Despite the growth of equality that has come in recent years, there are still some professions undeniably dominated by men. I got in touch with a woman in the Royal Air Force to hear about what life is like for women in the military. The lady in question has been serving for 22 years, after attending air shows with her dad when she was younger.
Whilst the military have improved in terms of equality, it remains a male dominated field both in numbers of male and female personnel and also in regard to the number of men in higher ranks to women. Even though the number of women serving has been slowly increasing, women are still ‘very much in the minority…often excluded without anyone realising,’ with the ‘culture naturally built around men’.
With it being such a male-modelled field structured by uniform and routine, women, and how they present themselves is controlled, with expectations on hair and makeup. Whilst femininity is not sacrificed to be taken seriously at work, women are ‘often unrecognisable’and ‘demonstrably more feminine’in their own, private lives. In the military, with such strict rules of conduct and given the duties of the role, this is rather to be expected, with similar restrictions on male employees as well, but does the expectation of wearing little, if any, makeup, inflict an unnecessary standard on women that has nothing to do with their abilities and intellect?
Women make up only 14% of the RAF, with that figure, ‘starting to stagnate.’ Women have equal pay, a victory compared to so many other fields, and are gradually reaching top levels. This is, however, at a ‘glacial rate’ and women remain ‘massively under-represented.’ With low numbers and a quiet voice at the table, women are missing out on opportunities available to their male colleagues through the strong ‘male culture’that exists. It is, of course, important that women are not promoted in the name of political correctness, that the success of one’s career is driven by ability and skill; ‘it is more important that men and women are treated fairly; they potentially have different needs.’

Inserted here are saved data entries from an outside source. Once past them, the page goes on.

(** [x || 0] is never [-0] and never NaN. *)
Lemma or0_shape x :
  Prim2SF (JS.or0 x) <> S754_zero true /\ Prim2SF (JS.or0 x) <> S754_nan.
Proof.
  unfold JS.or0. destruct x as [v|]; [|split; discriminate].
  destruct (JS.truthy v) eqn:Hv; [now apply truthy_shape | split; discriminate].
Qed.

Lemma add_zero_l y :
  Prim2SF y <> S754_zero true -> (0 + y)%float = y.
Proof.
  intros Hy. apply Prim2SF_inj. rewrite add_spec, Prim2SF_zero.
  destruct (Prim2SF y) as [[|]| | |]; try reflexivity. congruence.
Qed.

(** *** Keep-last-write *)

(** C2. The request map built from a log holds every request id once, in the
    order of first appearance, with the usage of the last entry carrying that
    id, and the aggregate is summed over that map; so for two entries with the
    same request id the totals are the usage of the second entry alone (its
    absent counts read as 0), not the sum of both. *)
Theorem keep_last_write :
  (forall lines : list (option Entry),
      let m := requestMap (foldl parseLine (mkParseState [] None None) lines) in
      map fst m = firstIds (setEvents lines) /\
      List.NoDup (map fst m) /\
      (forall id, prop m id = lastOf id (setEvents lines)) /\
      totalUsage (parseSessionFile lines) =
      acc_usage (foldl addRequest Totals_init (Map_values m))) /\
  (forall ts1 ts2 c rid u1 u2 m1 m2,
      totalUsage (parseSessionFile
                    [Some (directEntry ts1 (String c rid) u1 m1);
                     Some (directEntry ts2 (String c rid) u2 m2)]) =
      mkUsage (Some (JS.or0 (input_tokens u2)))
              (Some (JS.or0 (output_tokens u2)))
              (Some (JS.or0 (cache_creation_input_tokens u2)))
              (Some (JS.or0 (cache_read_input_tokens u2)))).
Proof.
  split.
  - intros lines m. subst m. rewrite requestMap_lines. cbn [requestMap].
    destruct (setAll_keep_last (setEvents lines)) as [Hk Hv].
    repeat split.
    + exact Hk.
    + rewrite Hk. apply firstIds_NoDup.
    + exact Hv.
    + unfold parseSessionFile, aggregate. cbn [totalUsage].
      now rewrite requestMap_lines.
  - intros ts1 ts2 c rid u1 u2 m1 m2.
    unfold parseSessionFile, aggregate. cbn [totalUsage].
    rewrite requestMap_lines. cbn [requestMap].
    assert (E : setAll [] (setEvents
                [Some (directEntry ts1 (String c rid) u1 m1);
                 Some (directEntry ts2 (String c rid) u2 m2)]) =
                [(String c rid, mkRequest u2 (JS.or_str m2 "unknown"))]).
    { unfold setEvents, setAll, directEntry. cbn -[String.eqb].
      now rewrite String.eqb_refl. }
    rewrite E. cbn -[getModelFamily calculateCost JS.or0].
    now rewrite !add_zero_l by apply or0_shape.
Qed.

(** ** Instances *)

Lemma synced_sessions_are_skipped_witness :
  let r1 := syncAll false "mac-home" ["home"; "dev"] accepting
                    (Some sampleTree) freshWorld in
  world (syncAll false "mac-home" ["home"; "dev"] rejecting
                 (Some sampleTree) (world r1)) = world r1.
Proof.
  cbv zeta.
  apply (proj2 (synced_sessions_are_skipped "mac-home" ["home"; "dev"]
                                            accepting)
               sampleTree freshWorld).
  - reflexivity.
  - reflexivity.
Defined.

(** ** Sessions with cache tokens only *)

(** A session with a single cache-read token has zero input and output
    totals and a positive cache total, and yet the calculator prices its
    aggregate usage at 0: 0.3 millionths of a dollar round to none. *)
Lemma cache_only_session_cost_zero :
  let a := parseSessionFile (file_lines (cacheOnlyFile 1)) in
  emptySession a = true /\
  cache_read_input_tokens (totalUsage a) = Some 1%float /\
  (0 <? 1)%float = true /\
  calculateCost (totalUsage a) (primaryModel a) = 0%float /\
  (0 <? calculateCost (totalUsage a) (primaryModel a))%float = false.
Proof. vm_compute. repeat split. Qed.

(** ** Binary64 arithmetic: signs *)

Lemma iter_pos_inv {A} (f : A -> A) (P : A -> Prop) :
  (forall x, P x -> P (f x)) -> forall n x, P x -> P (SpecFloat.iter_pos f n x).
Proof.
  intros Hf. induction n as [n IH|n IH|]; intros x Hx; simpl; auto.
Qed.

Lemma shr_1_nonneg mrs : (0 <= shr_m mrs)%Z -> (0 <= shr_m (shr_1 mrs))%Z.
Proof.
  destruct mrs as [m r s]; simpl.
  destruct m as [|[p|p|]|[p|p|]]; simpl; lia.
Qed.

Lemma shr_nonneg mrs e n :
  (0 <= shr_m mrs)%Z -> (0 <= shr_m (fst (shr mrs e n)))%Z.
Proof.
  intros H. destruct n as [|p|p]; simpl; auto.
  now apply iter_pos_inv; [apply shr_1_nonneg|].
Qed.

Lemma shr_record_of_loc_m m l : shr_m (shr_record_of_loc m l) = m.
Proof. now destruct l as [|[| |]]. Qed.

Lemma shr_fexp_nonneg m e l :
  (0 <= m)%Z -> (0 <= shr_m (fst (shr_fexp prec emax m e l)))%Z.
Proof.
  intros H. unfold shr_fexp. apply shr_nonneg. now rewrite shr_record_of_loc_m.
Qed.

Lemma round_nearest_even_nonneg m l :
  (0 <= m)%Z -> (0 <= round_nearest_even m l)%Z.
Proof.
  intros H. destruct l as [|[| |]]; simpl; try lia. destruct (Z.even m); lia.
Qed.

Lemma binary_round_aux_sign s m e l :
  (0 <= m)%Z -> has_sign s (binary_round_aux prec emax s m e l).
Proof.
  intros H. unfold binary_round_aux.
  pose proof (shr_fexp_nonneg m e l H) as H1.
  destruct (shr_fexp prec emax m e l) as [mrs' e']. simpl in H1.
  pose proof (shr_fexp_nonneg _ e' loc_Exact
                (round_nearest_even_nonneg _ (loc_of_shr_record mrs') H1))
    as H2.
  destruct (shr_fexp prec emax _ e' loc_Exact) as [mrs'' e'']. simpl in H2.
  destruct (shr_m mrs''); [reflexivity| |lia].
  now destruct (_ <=? _)%Z.
Qed.

Lemma binary_round_sign s m e : has_sign s (binary_round prec emax s m e).
Proof.
  unfold binary_round. destruct (shl_align _ _ _) as [mz ez].
  now apply binary_round_aux_sign.
Qed.

Lemma has_sign_nonneg x : has_sign false x -> SFnonneg x = true.
Proof.
  destruct x as [s|s| |s m e]; simpl; intros H; try subst s; try reflexivity.
  contradiction.
Qed.

(** *** Signs of the operations *)

Lemma SFadd_nonneg x y :
  SFnonneg x = true -> SFnonneg y = true -> SFnonneg (SF64add x y) = true.
Proof.
  destruct x as [sx|sx| |sx mx ex], y as [sy|sy| |sy my ey]; simpl;
    try discriminate; try reflexivity; intros Hx Hy;
    try (destruct sx; try discriminate); try (destruct sy; try discriminate);
    try reflexivity.
  apply has_sign_nonneg. unfold SF64add, SFadd. cbn [cond_Zopp].
  unfold binary_normalize.
  destruct (shl_align mx ex (Z.min ex ey)) as [mx' ex'].
  destruct (shl_align my ey (Z.min ex ey)) as [my' ey'].
  cbn [fst]. change (Z.pos mx' + Z.pos my')%Z with (Z.pos (mx' + my')).
  apply binary_round_sign.
Qed.

(** Multiplication by a positive finite constant. *)
Lemma SFmul_nonneg x m e :
  SFnonneg x = true -> SFnonneg (SF64mul x (S754_finite false m e)) = true.
Proof.
  destruct x as [sx|sx| |sx mx ex]; simpl; try discriminate; try reflexivity;
    intros Hx.
  - now destruct sx.
  - destruct sx; [discriminate|]. apply has_sign_nonneg.
    unfold SF64mul, SFmul. now apply binary_round_aux_sign.
Qed.

Lemma SFdiv_core_nonneg m1 e1 m2 e2 :
  let '(q, _, _) := SFdiv_core_binary prec emax (Z.pos m1) e1 (Z.pos m2) e2 in
  (0 <= q)%Z.
Proof.
  unfold SFdiv_core_binary.
  set (s := (e1 - e2 - _)%Z).
  set (m' := match s with
             | Z.pos _ => Z.shiftl (Z.pos m1) s
             | Z0 => Z.pos m1
             | Z.neg _ => 0%Z
             end).
  assert (Hm : (0 <= m')%Z).
  { subst m'. destruct s; try lia. apply Z.shiftl_nonneg. lia. }
  pose proof (Z_div_mod m' (Z.pos m2) eq_refl) as H.
  destruct (Z.div_eucl m' (Z.pos m2)) as [q r]. nia.
Qed.

(** Division by a positive finite constant. *)
Lemma SFdiv_nonneg x m e :
  SFnonneg x = true -> SFnonneg (SF64div x (S754_finite false m e)) = true.
Proof.
  destruct x as [sx|sx| |sx mx ex]; simpl; try discriminate; try reflexivity;
    intros Hx.
  - now destruct sx.
  - destruct sx; [discriminate|]. apply has_sign_nonneg.
    unfold SF64div, SFdiv.
    pose proof (SFdiv_core_nonneg mx ex m e) as Hq.
    destruct (SFdiv_core_binary _ _ _ _ _ _) as [[q e'] l].
    now apply binary_round_aux_sign.
Qed.

(** *** Primitive operations through their specification *)

Lemma SFcompare_refl x : x <> S754_nan -> SFcompare x x = Some Eq.
Proof.
  destruct x as [s|s| |s m e]; simpl; try congruence; intros _.
  - now destruct s.
  - destruct s; rewrite Z.compare_refl, Pos.compare_cont_refl; reflexivity.
Qed.

Lemma is_nan_spec x :
  PrimFloat.is_nan x = match Prim2SF x with S754_nan => true | _ => false end.
Proof.
  unfold PrimFloat.is_nan. rewrite FloatAxioms.eqb_spec. unfold SFeqb.
  destruct (Prim2SF x) eqn:E; try reflexivity;
    rewrite SFcompare_refl by discriminate; reflexivity.
Qed.
(** * Neon Dice 2000: face resolution, rest detection, roll initiation and
      the dice-face texture cache.

    A shallow embedding of [src/physics/dice.js], [src/main.js],
    [src/utils/debug.js] and [src/graphics/textures.js].

    JavaScript numbers that carry physical quantities (quaternion and vector
    components, velocities, impulses, canvas coordinates) are IEEE binary64
    values, embedded as Rocq's primitive [float]; the comparison [a > b] of
    the source is [PrimFloat.ltb b a].  Face labels and hexadecimal colours
    are integer literals in the source and are embedded as [Z].  Objects
    that the source shares by reference (three.js vectors and quaternions,
    textures) live in an explicit store and are named by their index. *)

From Stdlib Require Import ZArith List Bool Lia Floats Uint63.
From Stdlib Require Import String Ascii HexString.
From stdpp Require Import base list strings gmap pretty.

#[local] Set Warnings "-inexact-float".

(** ** A state-and-exception monad

    A computation either returns a value or throws (a JavaScript
    exception carrying a message); both leave a state behind. *)

Inductive outcome (St A : Type) : Type :=
| Returns (a : A) (s : St)
| Throws (e : string) (s : St).
Arguments Returns {St A} a s.
Arguments Throws {St A} e s.

Definition M (St A : Type) : Type := St -> outcome St A.

Definition ret {St A} (a : A) : M St A := fun s => Returns a s.

Definition bind {St A B} (m : M St A) (k : A -> M St B) : M St B :=
  fun s => match m s with
           | Returns a s' => k a s'
           | Throws e s' => Throws e s'
           end.

Definition throw {St A} (e : string) : M St A := fun s => Throws e s.

(** [try { m } catch (error) { handler(error.message) }] *)
Definition try_catch {St A} (m : M St A) (handler : string -> M St A) : M St A :=
  fun s => match m s with
           | Returns a s' => Returns a s'
           | Throws e s' => handler e s'
           end.

Declare Scope js_scope.
Delimit Scope js_scope with js.
Notation "x <- m ;; k" := (bind m (fun x => k))
  (at level 100, m at next level, right associativity) : js_scope.
Notation "m ;;; k" := (bind m (fun _ => k))
  (at level 100, right associativity) : js_scope.
Open Scope js_scope.
Lemma forallb_dup_last {A : Type} (p : A -> bool) (l : list A) (a : A) :
  l <> [] -> forallb p (l ++ [last l a])%list = forallb p l.
Proof.
  intros Hne. rewrite forallb_app. cbn [forallb]. rewrite andb_true_r.
  destruct (forallb p l) eqn:E; [| reflexivity].
  rewrite forallb_forall in E. apply E, last_In_ne, Hne.
Qed.

End WithHash.

Lemma sample_session_reachable (h : string -> string) : reachable h (Scenarios.sample_session h).
Proof. exact (reach_log _ _ _ _ _ _ _ _ (reach_log _ _ _ _ _ _ _ _ (reach_log _ _ _ _ _ _ _ _ (reach_new _)))). Qed.

End VerifierMore.

Module LoggerMore.
Import Logger Session.

Lemma last_event_id_reachable (h : string -> string) (L : VeritasLogger) :
  reachable h L -> last_event_id L = match rev (_logs L) with [] => None | e :: _ => Some (id e) end.
Proof.
  induction 1 as [|L fr tn params res et b HL IH]; [reflexivity |].
  unfold log_action. cbn [fst _logs last_event_id]. rewrite rev_app_distr. reflexivity.
Qed.

Lemma reachable_calls_tree (h : string -> string) (L : VeritasLogger) (done : list ActionLog) :
  reachable_calls h L done -> _merkle_tree L = Merkle.init h (Some (map to_hashable_json done)).
Proof.
  induction 1 as [|L done fr tn params res et b HL IH|L done fr tn params res et b HL IH];
    [reflexivity | |].
  - unfold log_action. cbn [fst snd _merkle_tree]. rewrite IH.
    unfold Merkle.add_leaf, Merkle.init. cbn [fst Merkle.leaves]. rewrite map_app. reflexivity.
  - exact IH.
Qed.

So why aren’t more women joining the military, and how can we encourage them, and women looking towards similarly male dominated fields, to follow their ambition?
In the military, especially when looking to the past, being a man would have been ‘advantageous’, with the attributes of an ‘Alpha male’ contributing towards success on a battlefield. But with the modern changes to warfare, the fresh perspectives, different attitudes and attributes that women bring to the table, and their ‘style of leadership may be more conducive to the future military environment.’ The recognition of the value of diversity is improving, so for women wanting to enter a male dominated field, the best thing is to ‘be yourself and not try to be something or someone you’re not,’ if you have the talent, that’s all you need.
She raised an interesting question: ‘What advice you would give to men wanting to work in a female orientated military?’ And would men want that advice?
In the face of all of this, being in the minority does not derail your value. Most women in the military ‘think differently to many…male colleagues’ and are ‘respected because for that’. Whilst conforming to a standard or to fit in with the existing crowd might seem like the easiest way in, and in many fields still holds advantages, the minority voices have ‘something to offer’; a unique, fresh take on age old problems. But this isn’t to say that women should be collected into the same mould as men, and all minorities may need ‘to be treated differently’.
In other words, it might not be easy being a woman in the military, but if you have the drive and the ambition, there is nothing that should stop you.
The question is not about changing people to fit in a box but changing the box to fit the people.
Thank you to my friend for answering my questions and offering her valuable insight.